■ **Exercise prompt**
Every line of the data that includes "EPOLLIN" should be copied out.

■ **Records for this exercise**
=== Begin Enclosure ===
Lemma epoll_result_inv e p f ev : ep_inv e → fdes (e_fdw e) !! p = Some f → plain_events ev →
  ep_inv (epoll_result p f ev e).
Proof.
  intros Hi Hf Hev. pose proof (set_obj_same f ev) as Hfd. pose proof (set_obj_active f ev Hev) as Ha.
  assert (Hold : ∀ q g, fdes (e_fdw (epoll_result p f ev e)) !! q = Some g → active g = true →
    ∃ g', fdes (e_fdw e) !! q = Some g' ∧ active g' = true ∧ fd g' = fd g).
  { intros q g Hg Hga. cbn in Hg. destruct (decide (q = p)) as [->|Hne].
    - rewrite lookup_insert_eq in Hg. injection Hg as <-. exists f. split_and!; congruence.
    - rewrite lookup_insert_ne in Hg by done. eauto. }
  split.
  - intros q q' g g' Hg Hg' Hga Hga' Heq.
    destruct (Hold q g Hg Hga) as (h & Hh & Hha & Hhd). destruct (Hold q' g' Hg' Hga') as (h' & Hh' & Hha' & Hhd').
    eapply (ep_single e Hi); eauto. congruence.
  - intros q g Hg Hga. cbn in Hg. destruct (decide (q = p)) as [->|Hne].
    + rewrite lookup_insert_eq in Hg. injection Hg as <-. by rewrite wants_set.
    + rewrite lookup_insert_ne in Hg by done. by eapply (ep_plain e Hi).
  - intros d m q. cbn. unfold registrations. destruct (active f) eqn:Hact.
    + transitivity (if decide (d = fd f) then m = epoll_mask ev ∧ q = p ∧ ev ≠ 0
                    else interest e !! d = Some (m, q)).
      { pose proof (mask_zero_iff ev Hev) as Hz. case_decide as Hd; [subst d|].
        - destruct (Z.eqb_spec (epoll_mask ev) 0).
          + rewrite lookup_delete_eq. naive_solver.
          + rewrite lookup_insert_eq. naive_solver.
        - destruct (Z.eqb_spec (epoll_mask ev) 0).
          + by rewrite lookup_delete_ne.
          + by rewrite lookup_insert_ne. }
      case_decide as Hd; [subst d|rewrite (ep_interest e Hi)]; split.
      * intros (-> & -> & Hne). exists (set_obj f ev). rewrite lookup_insert_eq, wants_set by done.
        split_and!; congruence.
      * intros (g & Hg & Hga & Hgd & Hgw & ->).
        assert (q = p) as ->.
        { destruct (Hold q g Hg Hga) as (h & Hh & Hha & Hhd). eapply (ep_single e Hi); eauto. congruence. }
        rewrite lookup_insert_eq in Hg. injection Hg as <-. rewrite wants_set in Hgw |- * by done. done.
      * intros (g & Hg & Hrest). exists g. rewrite lookup_insert_ne; [done|].
        intros ->. destruct Hrest as (_ & Hgd & _). congruence.
      * intros (g & Hg & Hrest). destruct (decide (q = p)) as [->|Hne].
        { rewrite lookup_insert_eq in Hg. injection Hg as <-. destruct Hrest as (_ & Hgd & _). congruence. }
        rewrite lookup_insert_ne in Hg by done. eauto.
    + rewrite (ep_interest e Hi). split; intros (g & Hg & Hga & Hrest).
      * exists g. rewrite lookup_insert_ne; [done|]. intros ->. congruence.
      * destruct (decide (q = p)) as [->|Hne].
        { rewrite lookup_insert_eq in Hg. injection Hg as <-. congruence. }
        rewrite lookup_insert_ne in Hg by done. eauto.
Qed.

(** one call with either back end *)
Lemma set_agrees_step w e p f ev : fd_inv w → ep_inv e → agrees w e →
  fdes w !! p = Some f → plain_events ev →
  ∃ w' e', fdevent_set p ev w = Ok tt w' ∧ epoll_set p ev e = Ok tt e'
    ∧ fd_inv w' ∧ ep_inv e' ∧ agrees w' e' ∧ dom (fdes w') = dom (fdes w).
Proof.
  intros Hi He Hag Hf Hev. destruct (Hag) as [Hfd Hpd _ _ _].
  assert (Hf' : fdes (e_fdw e) !! p = Some f) by congruence.
  pose proof (fdevent_set_eq w p f ev Hi Hf) as Hs. pose proof (epoll_set_eq e p f ev He Hf') as Hs'.
  cbv zeta in Hs, Hs'. rewrite (plain_land ev Hev) in Hs, Hs'. fold (wants f) in Hs.
  rewrite Hs, Hs' by (intros; rewrite Hpd; apply (fi_queue w Hi); eauto). do 2 eexists. do 2 (split; [done|]).
  destruct (wants f =? ev); [done|].
  assert (fd_inv (set_result p f ev w)) by (rewrite <- (plain_land ev Hev); by apply set_result_inv).
  assert (ep_inv (epoll_result p f ev e)) by by apply epoll_result_inv.
  split_and!; [done..| |cbn; apply dom_insert_lookup_L; by eexists].
  apply inv_agrees; [done..| |]; cbn; congruence.
Qed.

(** a sequence of changes *)
Fixpoint select_sets (l : list (Z * Z)) : M fdw unit :=
  match l with [] => ret tt | (p, ev) :: l' => fdevent_set p ev;;; select_sets l' end.
Fixpoint epoll_sets (l : list (Z * Z)) : M epw unit :=
  match l with [] => ret tt | (p, ev) :: l' => epoll_set p ev;;; epoll_sets l' end.


(** a report is delivered as the select loop delivers it *)
Lemma epoll_deliver_report bits p l w f : fdes w !! p = Some f → events_of bits ≠ 0 →
  epoll_deliver ((bits, p) :: l) w = bind (report p (events_of bits)) (λ _, epoll_deliver l) w.
Proof.
  intros Hf Hne. cbn [epoll_deliver]. unfold report. rewrite !bind_assoc. fde_step. fde_step.
  symmetry. fde_step. rewrite bind_assoc. fde_step. cbn [events set_events state].
  by rewrite (proj2 (Z.eqb_neq _ 0)) by by apply lor_nonzero.
Qed.
Lemma ready_reported m code bits p : epoll_ready m code = Some (bits, p) →
  Z.land bits (Z.lor (Z.lor EPOLLIN EPOLLOUT) (Z.lor EPOLLERR EPOLLHUP)) ≠ 0 → events_of bits ≠ 0.
Proof.
  intros _ Hne H. apply Hne. unfold events_of in H. rewrite !Z.lor_eq_0_iff in H.
  rewrite !Z.land_lor_distr_r, !Z.lor_eq_0_iff. unfold has in H.
  destruct H as [[H1 H2] H3].
  destruct (Z.eqb_spec (Z.land bits EPOLLIN) 0); [|done]. destruct (Z.eqb_spec (Z.land bits EPOLLOUT) 0); [|done].
  destruct (Z.eqb_spec (Z.land bits (Z.lor EPOLLERR EPOLLHUP)) 0) as [E|]; [|done].
  rewrite Z.land_lor_distr_r, Z.lor_eq_0_iff in E. tauto.
Qed.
=== End Enclosure ===
■ **Reply to the exercise**
  Z.land bits (Z.lor (Z.lor EPOLLIN EPOLLOUT) (Z.lor EPOLLERR EPOLLHUP)) ≠ 0 → events_of bits ≠ 0.
  destruct (Z.eqb_spec (Z.land bits EPOLLIN) 0); [|done]. destruct (Z.eqb_spec (Z.land bits EPOLLOUT) 0); [|done].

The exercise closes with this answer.